The top brass from several agencies gathered in Burlington on Monday to explain how a group of firefighters wound up in the hospital this weekend when a building collapsed as they were trying to revive a heart attack victim.
A total of seven firefighters suffered varying degrees of injury during this calamity, which occurred on Saturday evening after a man, who ultimately died on the scene, suffered a heart attack on the roof of an unfinished outbuilding at 557 Brycewood Drive.
According to Burlington’s fire department, personnel from multiple agencies were dispatched at 5:15 p.m. to this address in eastern Guilford County, which is located on the westernmost fringes of Burlington’s municipal limits. The first to arrive on the scene were members of Whitsett’s rural fire department, which has a long-standing agreement with Burlington to answer emergency calls on the city’s western periphery.
Having reached the scene within three minutes of dispatch, the fire company from Whitsett clamored onto the roof of the outbuilding to tend to the heart attack victim, who had apparently gone into cardiac arrest while helping the homeowner with the building’s construction.
These actions on the part of Whitsett’s firefighters were all done by the book, according to Daniel Shoffner, a battalion chief and public information officer for Burlington’s fire department.
“When dealing with a cardiac arrest victim,” Shoffner recalled during a news conference that Burlington’s fire department hosted on Monday, “what is of the utmost importance is administering chest compressions and delivering electric shocks via a defibrillator as quickly as possible, and that’s what these firefighters were aiming to do.”
The firefighters from Whitsett were soon joined by their counterparts from Burlington’s fire department as well as a rescue unit with Guilford County Emergency Services.
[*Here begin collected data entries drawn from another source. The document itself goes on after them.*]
Lemma out_file_run args limit out :
  root_file -> out_parse_args args [] 0 = Some (SLASH :: name, limit) ->
  terminated (fat_entry v (w_dev w)) cs -> Forall (on_disk v (sector_count (w_dev w))) cs -> cs <> [] ->
  entry_size entry <= Z.of_nat (length cs) * csize v -> (Z.to_nat (entry_size entry) < fuel)%nat ->
  let bytes := take (Z.to_nat (entry_size entry)) (file_bytes v (w_dev w) cs) in
  let text := take (Z.to_nat (shown_size limit (entry_size entry))) bytes in
  ascii text -> Forall (fun b => b <> 0) (take 512 bytes) ->
  out_run fuel args (w, out) = (Ret tt, (w, out ++ writeln text)).
Proof.
  intros [Hg Hv Hrc Hdisk Hf [Hne Hn] Hlk Hattr Hch] Hargs Ht Hd Hcs Hsz Hfuel bytes text Hasc Hnz. unfold out_run.
  rewrite Hargs, bool_decide_eq_false_2 by done.
  destruct (f_stat_run fuel v w rc name c k Hg Hv Hrc Hdisk Hf Hne Hn Hlk) as (info & R1 & Hat & _).
  run_with (fat_ret _ _ _ _ out R1). cbv beta iota.
  unfold is_directory. rewrite Hat, Hattr. cbn [Z.eqb negb].
  pose proof (f_open_run fuel v w rc name FA_READ Hg Hv Hrc Hdisk Hf Hne Hn eq_refl) as Hopen.
  rewrite Hlk in Hopen. cbv zeta in Hopen. destruct Hopen as (f & R2 & Hp & Hfs & Hfl & _ & Hok).
  specialize (Hok cs Hch Ht Hd Hcs Hsz). run_with (fat_ret _ _ _ _ out R2). cbv beta iota.
  assert (lacks f FA_READ = false) as Hr by (unfold lacks; by rewrite Hfl).
  assert (contents v (w_dev w) cs f = bytes) as Htext by (unfold contents; by rewrite Hfs).
  unfold show_file. rewrite Hfs.
  destruct (read_or_empty_run v w f cs BUF_SIZE out Hg Hv Hok Hr) as (f1 & R3 & Hok1 & Hr1 & Hs1 & _); [done|].
  run_with R3. cbv beta iota. rewrite Hp, Htext. change (Z.to_nat 0) with O. rewrite drop_0.
  assert (existsb (Z.eqb 0) (take (Z.to_nat BUF_SIZE) bytes) = false) as ->.
  { apply not_true_iff_false. rewrite existsb_exists. intros (b & Hb & H0b%Z.eqb_eq).
    apply (proj1 (Forall_forall _ _) Hnz b); [by apply list_elem_of_In|lia]. }
  destruct (f_lseek_inside_run v w f1 cs 0 Hg Hv Hok1) as (c4 & s4 & b4 & R4 & Hok4).
  { pose proof (fo_size _ _ _ _ Hok1). lia. }
  { destruct (csize_nat _ _ Hg) as [_ Hcsz]. destruct cs; [done|cbn; lia]. }
  cbv zeta in R4, Hok4. run_with (with_handle_ret f1 _ _ _ _ _ out R4). cbv beta iota.
  change (if 0 <? limit then Z.min limit (entry_size entry) else entry_size entry) with (shown_size limit (entry_size entry)).
  set (f4 := set_cursor 0 c4 s4 b4 f1) in *. cbn iota.
  assert (f_size f4 = entry_size entry) as Hs4 by (by rewrite <- Hfs, <- Hs1).
  assert (contents v (w_dev w) cs f4 = bytes) as Htext4 by (unfold contents; by rewrite Hs4).
  pose proof (fo_size _ _ _ _ Hok4) as Hrange. rewrite Hs4 in Hrange.
  assert (0 <= shown_size limit (entry_size entry) <= entry_size entry) as Hshown
    by (unfold shown_size; destruct (Z.ltb_spec 0 limit); lia).
  pose proof (text_loop_run fuel v w f4 cs (shown_size limit (entry_size entry)) out Hg Hv Hok4 Hr1) as R5.
  rewrite Htext4 in R5. change (f_position f4) with 0 in R5. change (Z.to_nat 0) with O in R5. rewrite drop_0 in R5.
  run_with (R5 ltac:(lia) ltac:(lia) Hasc). unfold say, modify, writeln. by rewrite <- app_assoc.
Qed.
Shoffner recalled that the first responders from Whitsett continued to apply chest compressions and electric shocks even as the later arrivals made preparations to move the patient off of the roof of the one-story structure.
It was at this critical juncture that the partially-completed outbuilding apparently lost its structural integrity.
“There was no precursor,” recalled Bobby Carmon, Guilford County’s interim fire marshal. “In talking to all the first responders who were on the scene, they were just doing their thing, and then all of a sudden…”
By the time the dust settled, four Whitsett firefighters had been injured, along with two members of the Guilford County rescue unit and one municipal fire fighter from Burlington.
Shoffner conceded that the Burlington firefighter ultimately fared better than his counterparts from the other agencies. Treated and released at the scene, this member of the city’s fire department was reportedly back on duty by the time that the agency’s higher ups convened their news conference on Monday.
In the meantime, the other six firefighters were rushed off to area hospitals with injuries that included a fractured wrist and a cut to the head. The most serious wounds were apparently sustained by a firefighter with Guilford County Emergency Services who, as of Monday, was still in the hospital, recovering from surgery that he had received after the accident. The other firefighters had been treated and released before Monday’s news conference began.
Shoffner noted that firefighters who weren’t injured in the building’s collapse rallied to the assistance of their injured comrades and took over the care of the heart attack victim. He insisted that this sort of devotion to duty is all in a day’s work for people in the firefighting profession.
“We’re all here to serve the public,” he added, “and even when something happens to us, we’re all going to pick up the pieces on the scene and do our best to continue serving the patient and look after each other.”
In this instance, the determination of Shoffner’s fellow firefighters apparently wasn’t enough to save the patient whose heart attack had prompted the original emergency call.
According to Kyle Paschal, a deputy fire chief with Guilford County Emergency Services, this 54-year-old man never regained consciousness despite the best efforts of emergency personnel.
“After the collapse, the patient was extricated from the debris, and resuscitative efforts were continued for approximately another 45 minutes,” he said. “The information we have is that the cause of the patient’s death was the cardiac issue [and not the building’s collapse].”